Trying to draw some physically meaningful known graphs

Hannah Ji
  • 4
  • 24 Aug '18

Hi, thank you for providing wonderful sets of data.

I'm currently trying to understand and learn how to extract information I want, and things don't go well as I expected. I tried two things:

One is the Hubble's law. I tried to get the famous v=H0 D graph, so initially I came up with an idea that maybe I should extract from 'Coordinates' and 'Velocities' from PartType1(or whatever), snap135 and then calculate the length of each vectors. But it didn't work, and I suddenly realized that I'm not sure where the origin of the 'Coordinates' values is, and that 'Velocities' values do include both recessional and peculiar velocities. Am I right about why I failed to draw Hubble graph? If not, what's wrong?(and where is the origin of 'Coordinates'?)

Another is Rotation Curve. To do this, I read data specifications and concluded that I need 'SubfindHsml' and 'SubfindVeldisp' values from 'PartType1', but failed once again. I think it's because 'SubfindVeldisp' is not rotational velocity...(but not sure) Which data should I look at to draw such graphs?

Guess I should mention that I'm using data from Illusris-3.

Thank you in advance.

Dylan Nelson
  • 1
  • 28 Aug '18

Hi Hannah,

Some points:

(1) There is effectively no origin for Coordinates, this is because the simulation volume is periodic. You should think of them only as relative to somewhere else in the box.

(2) The Velocities are comoving (as are the Coordinates), so they do not include a Hubble expansion term. If you want to calculate the velocity between two galaxies, for example, including the Hubble flow, then you have to add this in (e.g. roughly speaking as in v_rel = v_1 - v_0 + H(z)*d where d is the distance between them).

(3) For rotation or circular velocity curves, these don't have anything to do with the Subfind* fields (in general you can ignore these). Instead, e.g. for a circular velocity curve, you need to sum up the total enclosed mass as a function of distance away from a galaxy or halo center. So you will want to load the Masses and Coordinates of particles (of all types, but most importantly of the dark matter), transforming the latter into distances from the center (e.g. relative to SubhaloPos).

Hope that helps a little!

Hannah Ji
  • 6 Sep '18

Thank you Dylan! I tried what you said about Hubble law, and I have an additional question.
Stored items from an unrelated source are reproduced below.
(* ===== verification/DiskRefine.v ===== *)
(** The disk store refines a map of shapes: the theorems on
    [src/internal/storage/disk.go], over the lemmas of DiskLaws.v. *)

From Stdlib Require Import Ascii String ZArith NArith Lia.
From S2P Require Import Prelude GoValue JsonText Storage Paths DiskStore DiskLaws.

#[local] Set Warnings "-clear-no-such-hyp".

(** * Lemmas *)

Section device.
Context `{Device}.

Lemma shape_row_Ok (p : PersistedShape) (n : Z) (row : shapeRow) (changes : list raw) :
  shape_row p n = Ok row ->
  row_deleted row = boolToInt (ps_Deleted p) /\ row_change_count row = n /\
  row_shape (ps_Handle p) row changes = with_changes (on_disk p) changes.
Proof.
  unfold shape_row. destruct (_ <? _); [done|]. destruct (_ && _); [|done]. intros [= <-].
  split_and!; [done|done|]. unfold row_shape, with_changes, on_disk. cbn. by destruct (ps_Deleted p).
Qed.

Lemma on_disk_changes (p : PersistedShape) (changes : list raw) :
  changes = (if ps_Deleted p then [] else ps_Changes p) -> with_changes (on_disk p) changes = on_disk p.
Proof. by intros ->. Qed.

(** ** A save that extends the log *)

Section append.
Context (p : PersistedShape) (s s' : DiskStore) (row : shapeRow).
#[local] Abbreviation h := (ps_Handle p).
#[local] Abbreviation count := (default 0 (row_change_count <$> tbl_shapes (ds_tables s) !! h)).
#[local] Abbreviation len := (Z.of_nat (length (ps_Changes p))).
#[local] Abbreviation rows := (chunk_rows h (ds_tables s)).
#[local] Abbreviation path := (chunk_file (ds_chunkDir s) h (Z.of_nat (length rows))).
Context (Hok : disk_ok s) (Hacc : placed s p).
Context (Hdir : ds_chunkDir s' = ds_chunkDir s).
Context (Hfiles : forall q, q <> path -> q <> path +:+ ".tmp" -> ds_files s' !! q = ds_files s !! q).

Lemma append_files (k q : string) :
  q ∈ map chunk_path (chunk_rows k (ds_tables s)) -> ds_files s' !! q = ds_files s !! q.
Proof using Hok Hacc Hfiles. intros Hq. destruct (next_path_fresh p s k q Hok Hacc Hq). by apply Hfiles. Qed.

Lemma append_clean (q : string) : is_Some (ds_files s' !! q) -> Clean q = q.
Proof using Hok Hacc Hfiles.
  destruct Hacc as (_ & Hroom). unfold max_chunks in Hroom.
  destruct (chunk_paths (ds_chunkDir s) h (Z.of_nat (length rows))) as (_ & _ & _ & C1 & C2 & _); [by apply ok_dir|lia|lia|].
  destruct (decide (q = path)) as [->|H1]; [done|]. destruct (decide (q = path +:+ ".tmp")) as [->|H2]; [done|].
  rewrite Hfiles by done. by apply ok_files.
Qed.

Context (Htables : ds_tables s' = extended p s (ds_tables s) row) (Hlt : count < len -> exists data, ds_files s' !! path = Some data /\
  decode_chunk data = Ok (drop (Z.to_nat count) (ps_Changes p))).

Lemma append_shapes : tbl_shapes (ds_tables s') = <[h := row]> (tbl_shapes (ds_tables s)).
Proof using Htables. rewrite Htables. unfold extended. by destruct (count <? len). Qed.

Lemma append_checkpoint : tbl_checkpoint (ds_tables s') = tbl_checkpoint (ds_tables s).
Proof using Htables. rewrite Htables. unfold extended. by destruct (count <? len). Qed.

Lemma append_other_rows (k : string) : k <> h -> chunk_rows k (ds_tables s') = chunk_rows k (ds_tables s).
Proof using Htables.
  intros Hk. rewrite Htables. unfold extended. destruct (count <? len); [|done]. unfold chunk_rows. cbn. by rewrite lookup_insert_ne.
Qed.

Lemma append_own_rows :
  chunk_rows h (ds_tables s') = if count <? len then rows ++ [mkChunkRow (Z.of_nat (length rows)) path (len - count)] else rows.
Proof using Htables.
  rewrite Htables. unfold extended. destruct (count <? len); [|done]. unfold chunk_rows at 1. cbn. by rewrite lookup_insert_eq.
Qed.

Lemma append_rows_ok (k : string) :
  (length (chunk_rows k (ds_tables s')) <= max_chunks)%nat /\
  forall i r, chunk_rows k (ds_tables s') !! i = Some r -> chunk_seq r = Z.of_nat i /\ chunk_path r = chunk_file (ds_chunkDir s) k (Z.of_nat i).
Proof using Hok Hacc Htables.
  destruct (decide (k = h)) as [->|Hk].
  2: { rewrite append_other_rows by done. split; [by apply ok_bound|by apply ok_rows]. }
  rewrite append_own_rows. destruct Hacc as (_ & Hroom).
  destruct (count <? len); [|split; [by apply ok_bound|by apply ok_rows]]. split.
  - rewrite length_app. cbn [length]. lia.
  - intros i r [Hi|[Hi Hr]]%lookup_app_Some; [by apply ok_rows|]. apply list_lookup_singleton_Some in Hr as [Hi' <-].
    cbn. by replace i with (length rows) by lia.
Qed.

Lemma append_stored (k : string) :
  stored_changes s' k =
  if decide (k = h) then match stored_changes s h with
    | Ok l => Ok (if count <? len then l ++ drop (Z.to_nat count) (ps_Changes p) else l) | Err e => Err e end
  else stored_changes s k.
Proof using Hok Hacc Hfiles Htables Hlt.
  case_decide as Hk.
  2: { apply stored_same; [done|by apply append_other_rows|by apply append_files]. }
  subst k. destruct (Z.ltb_spec count len) as [Hl|Hl].
  2: { rewrite <- (stored_same s s' h).
       - by destruct (stored_changes s' h).
       - done.
       - rewrite append_own_rows. destruct (Z.ltb_spec count len); [lia|done].
       - by apply append_files. }
  destruct (append_rows_ok h) as [Hb Hr]. unfold stored_changes at 1. rewrite (rows_sorted _ _ _ Hr Hb).
  rewrite append_own_rows. destruct (Z.ltb_spec count len); [|lia]. rewrite map_app. cbn [map chunk_path].
  destruct (Hlt Hl) as (data & Hf & Hd). rewrite (read_all_last _ _ _ data _) by (rewrite ?append_clean; eauto).
  rewrite stored_rows by done. erewrite read_all_ext; [done|]. intros q Hq.
  destruct (row_path s h q Hok Hq) as (_ & _ & _ & _ & ->). by eapply append_files.
Qed.

Lemma append_disk_ok :
  ds_tx s' = None -> ps_Deleted p = false -> count <= len -> shape_row p len = Ok row -> disk_ok s'.
Proof using Hok Hacc Hfiles Hdir Htables Hlt.
  intros Htx Hdel Hle Hrow. pose proof (shape_row_Ok p len row [] Hrow) as (Ed & Ec & _). rewrite Hdel in Ed. cbn in Ed.
  constructor.
  - rewrite Hdir. by apply ok_dir.
  - done.
  - intros k. by apply append_rows_ok.
  - rewrite Hdir. intros k. by apply append_rows_ok.
  - intros k Hk. rewrite append_shapes. destruct (decide (k = h)) as [->|Hne].
    + rewrite lookup_insert_eq. exists row. split_and!; [done|done|]. rewrite Ec, append_own_rows. rewrite append_own_rows in Hk.
      assert (Hrows : Z.of_nat (length rows) <= count).
      { destruct (decide (rows = [])) as [E|E]; [|destruct (ok_shape s Hok h E) as (r & -> & _ & Hr); exact Hr].
        rewrite (row_count_ok s h [] Hok (stored_none s h E)), E. done. }
      destruct (Z.ltb_spec count len) as [Hl|Hl]; [rewrite length_app; cbn [length]; lia|lia].
    + rewrite lookup_insert_ne by done. rewrite append_other_rows in Hk |- * by done. by apply ok_shape.
  - destruct Hacc as (Hdist & _). intros k1 k2. rewrite append_shapes, !lookup_insert_is_Some. intros [<-|[N1 H1]] [<-|[N2 H2]] E.
    + done.
    + symmetry. by apply Hdist.
    + by apply Hdist.
    + by eapply ok_distinct.
  - intros k r l. rewrite append_shapes, append_stored. destruct (decide (k = h)) as [->|Hne].
    + rewrite lookup_insert_eq. intros [= <-]. destruct (stored_changes s h) as [e|l0] eqn:El; [done|]. intros [= <-].
      pose proof (row_count_ok s h l0 Hok El) as Ecount. rewrite Ec. destruct (Z.ltb_spec count len) as [Hl|Hl]; [|lia].
      rewrite length_app, length_drop. lia.
    + rewrite lookup_insert_ne by done. by apply ok_count.
  - by apply append_clean.
Qed.

Lemma append_refines (l : list raw) :
  ps_Deleted p = false -> shape_row p len = Ok row -> stored_changes s h = Ok l -> l `prefix_of` ps_Changes p ->
  disk_shapes s' = <[h := on_disk p]> (disk_shapes s).
Proof using Hok Hacc Hfiles Htables Hlt.
  intros Hdel Hrow Hl Hpre. apply map_eq. intros k. rewrite disk_shapes_lookup, append_shapes, append_stored.
  destruct (decide (k = h)) as [->|Hne].
  2: { rewrite !lookup_insert_ne by done. by rewrite disk_shapes_lookup. }
  rewrite !lookup_insert_eq, Hl. cbn [fmap option_fmap option_map or_invalid]. f_equal.
  pose proof (row_count_ok s h l Hok Hl) as Ecount.
  destruct (shape_row_Ok p len row (if count <? len then l ++ drop (Z.to_nat count) (ps_Changes p) else l) Hrow) as (_ & _ & ->).
  apply on_disk_changes. rewrite Hdel. destruct Hpre as [u Hu]. rewrite Hu in *. rewrite Ecount. rewrite length_app, Nat2Z.id, drop_app_length.
  destruct (Z.ltb_spec (Z.of_nat (length l)) (Z.of_nat (length l + length u))) as [_|Hge]; [done|].
  assert (u = []) as -> by (apply nil_length_inv; lia). by rewrite app_nil_r.
Qed.

Lemma append_lost (e : diskError) :
  shape_row p len = Ok row -> stored_changes s h = Err e -> disk_shapes s' = <[h := unreadable (on_disk p)]> (disk_shapes s).
Proof using Hok Hacc Hfiles Htables Hlt.
  intros Hrow He. apply map_eq. intros k. rewrite disk_shapes_lookup, append_shapes, append_stored.
  destruct (decide (k = h)) as [->|Hne].
  2: { rewrite !lookup_insert_ne by done. by rewrite disk_shapes_lookup. }
  rewrite !lookup_insert_eq, He. cbn [fmap option_fmap option_map or_invalid]. f_equal.
  by destruct (shape_row_Ok p len row invalid_changes Hrow) as (_ & _ & ->).
Qed.
End append.

(** ** A save that drops the log *)

Section reset.
Context (p : PersistedShape) (s s' : DiskStore).
#[local] Abbreviation h := (ps_Handle p).
#[local] Abbreviation paths := (map chunk_path (chunk_rows h (ds_tables s))).
Context (Hok : disk_ok s) (Hacc : placed s p) (gone : list string).
Context (Hgone : gone `prefix_of` paths) (Hremoved : removed s s' gone).

Lemma gone_clean (q : string) : q ∈ map Clean gone -> q ∈ paths.
Proof using Hok Hgone.
  change (map Clean gone) with (Clean <$> gone). intros (x & -> & Hx)%list_elem_of_fmap.
  assert (Hp : x ∈ paths) by (destruct Hgone as [u ->]; apply elem_of_app; by left).
  by destruct (row_path s h x Hok Hp) as (_ & _ & _ & _ & ->).
Qed.
(* ===== verification/Persist.v ===== *)
(** Definitions and states as JSON: [Canonicalize], [marshalState] and
    [unmarshalState] of [src/internal/shapes/manager.go].

    A document is built and read as abstract syntax; [json_print] gives the
    bytes that are hashed.  A nil and an empty slice are one list here: the
    code writes null for a nil snapshot and this model writes an empty array,
    and both are read back as no message.  The values of a row are text or
    null, as everywhere in the model. *)

From Stdlib Require Import Ascii String ZArith NArith Lia.
From S2P Require Import Prelude GoValue Crypto ShapeTypes Storage.

(** * Definitions *)

(** ** The canonical form of a definition *)

Definition relation_json (r : Relation) : json :=
  JObj [("schema", JStr (rel_Schema r)); ("table", JStr (rel_Table r))].

Definition canonicalizeMap (values : gmap string string) : list (string * string) :=
  omap (fun k => v ← values !! k; Some (k, v)) (sorted_keys values).

Definition canonicalizeStrings (values : list string) : list string := sort_strings values.

Definition canonicalKV_json (kv : string * string) : json :=
  JObj [("key", JStr kv.1); ("value", JStr kv.2)].

(** A slice field with omitempty. *)
Definition field_slice {A} (name : string) (f : A -> json) (l : list A) : list (string * json) :=
  match l with [] => [] | _ => [(name, JArr (map f l))] end.

Definition canonicalSubset_json (s : Subset) : json :=
  JObj (field_nonempty "where" (sub_Where s) ++
        field_slice "params" canonicalKV_json (canonicalizeMap (sub_Params s)) ++
        field_int_ptr "limit" (sub_Limit s) ++ field_int_ptr "offset" (sub_Offset s) ++
        field_nonempty "order_by" (sub_OrderBy s) ++ field_nonempty "where_expr" (sub_WhereExpr s) ++
        field_nonempty "order_by_expr" (sub_OrderByExpr s)).

Definition canonicalDefinition_json (def : Definition_) : json :=
  JObj (field "relation" (relation_json (def_Relation def)) ++
        field_nonempty "where" (def_Where def) ++
        field_slice "params" canonicalKV_json (canonicalizeMap (def_Params def)) ++
        field_slice "columns" JStr (canonicalizeStrings (def_Columns def)) ++
        field_nonempty "replica" (def_Replica def) ++ field_nonempty "log" (def_Log def) ++
        match def_Subset def with
        | Some s => field "subset" (canonicalSubset_json s)
        | None => []
        end).

Definition Canonicalize (def : Definition_) : string * string :=
  let bytes := json_print (canonicalDefinition_json def) in (bytes, sha256_hex bytes).

Definition definition_hash (def : Definition_) : string := (Canonicalize def).2.

(** ** json.Marshal *)

Definition subset_json (s : Subset) : json :=
  JObj (field_nonempty "where" (sub_Where s) ++
        field_if (negb (bool_decide (sub_Params s = ∅))) "params" (map_json JStr (sub_Params s)) ++
        field_int_ptr "limit" (sub_Limit s) ++ field_int_ptr "offset" (sub_Offset s) ++
        field_nonempty "order_by" (sub_OrderBy s) ++ field_nonempty "where_expr" (sub_WhereExpr s) ++
        field_nonempty "order_by_expr" (sub_OrderByExpr s)).

Definition definition_json (def : Definition_) : json :=
  JObj (field "relation" (relation_json (def_Relation def)) ++
        field_nonempty "where" (def_Where def) ++
        field_if (negb (bool_decide (def_Params def = ∅))) "params" (map_json JStr (def_Params def)) ++
        field_slice "columns" JStr (def_Columns def) ++
        field_nonempty "replica" (def_Replica def) ++ field_nonempty "log" (def_Log def) ++
        match def_Subset def with
        | Some s => field "subset" (subset_json s)
        | None => []
        end).

Definition column_json (c : ColumnSchema) : json :=
  JObj (field "type" (JStr (col_Type c)) ++ field "not_null" (JBool (col_NotNull c)) ++
        field_int_ptr "pk_index" (col_PKIndex c)).

(** The clone functions turn an empty map into a nil one, written null. *)
Definition nil_if_empty {A} (f : A -> json) (m : gmap string A) : json :=
  if decide (m = ∅) then JNull else map_json f m.

Definition schema_json (schema : Schema) : json := nil_if_empty column_json schema.

Definition cell_json (v : option string) : json :=
  match v with Some s => JStr s | None => JNull end.

Definition row_json (row : Row) : json := nil_if_empty cell_json row.

Definition field_row (name : string) (row : Row) : list (string * json) :=
  field_if (negb (bool_decide (row = ∅))) name (row_json row).

(** The fields of [Message] that are not tagged json:"-". *)
Definition message_fields (m : Message) : list (string * json) :=
  field "headers" (map_json to_json (msg_Headers m)) ++ field_nonempty "key" (msg_Key m) ++
  field_row "value" (msg_Value m) ++ field_row "old_value" (msg_OldValue m).

Definition message_json (m : Message) : json := JObj (message_fields m).

Definition persistedMessage_json (m : Message) : json :=
  JObj (message_fields m ++ field_nonempty "offset" (msg_Offset m)).

Definition materialized_json (m : gmap string Row) : json := map_json row_json m.

Definition marshalState (st : State) : PersistedShape :=
  mkPersisted (st_Handle st) (st_Hash st)
    (RawJson (definition_json (st_Definition st)))
    (RawJson (schema_json (st_Schema st)))
    (RawJson (JArr (map message_json (st_Snapshot st))))
    (RawJson (materialized_json (st_Materialized st)))
    (st_CurrentOffset st) (st_LastAccess st) (st_Generation st) (st_Deleted st)
    (map (fun m => RawJson (persistedMessage_json m)) (st_Changes st)).

(** ** json.Unmarshal: [None] is an error *)

Definition zero_definition : Definition_ := mkDefinition zero_relation "" ∅ [] "" "" None.

Definition dec_relation (j : option json) : option Relation :=
  match j with
  | None | Some JNull => Some zero_relation
  | Some (JObj l) =>
      s ← dec_string (json_field "schema" l); t ← dec_string (json_field "table" l);
      Some (mkRelation s t)
  | Some _ => None
  end.

Definition dec_text (j : json) : option string := dec_string (Some j).

Definition dec_subset (j : option json) : option (option Subset) :=
  match j with
  | None | Some JNull => Some None
  | Some (JObj l) =>
      w ← dec_string (json_field "where" l);
      p ← dec_map dec_text (json_field "params" l);
      lim ← dec_int_ptr (json_field "limit" l);
      off ← dec_int_ptr (json_field "offset" l);
      ob ← dec_string (json_field "order_by" l);
      we ← dec_string (json_field "where_expr" l);
      oe ← dec_string (json_field "order_by_expr" l);
      Some (Some (mkSubset w p lim off ob we oe))
  | Some _ => None
  end.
1. I did Hubble by taking a reference point, and calculating the distances and relative velocities(vector subtraction) from this point. I've got somewhat linear data distribution when I took zeroth component of 'PartType1' from snap_135.0.hdf5 for the reference (though the value of Hubble parameter was very different from what is known. Maybe there was a mistake!) But when I did this with zeroth of others( like snap_135.20.hdf5) as a reference, the result was too different...(negative linear relation). I want to know why.

2. And on the rotation curve, why am I supposed to load 'Masses'? Isn't rotation curve a relation between orbital velocity and distance from a halo center?

Dylan Nelson
  • 6 Sep '18

Hi Hannah,

  1. Are you writing to plot Hubble's Law itself? There isn't much to be gained here, because the simulation itself assumes the expansion with a particular value for Hubble's constant - for Illustris, H0 = 70.4 km/s/Mpc.

  2. This is the difference between a rotation curve, and a circular velocity curve. The latter is perhaps easier to start with, and also commonly extracted from simulations, but you could measure either.

Hannah Ji
  • 14 Sep '18

You mean plotting Hubble's law is meaningless here because the whole data was simulated according to hubble constant, right? Thank you, I didn't think of it... And as you said, I'll try circular velocity curve.

I deeply appreciate your help and advice, Dylan.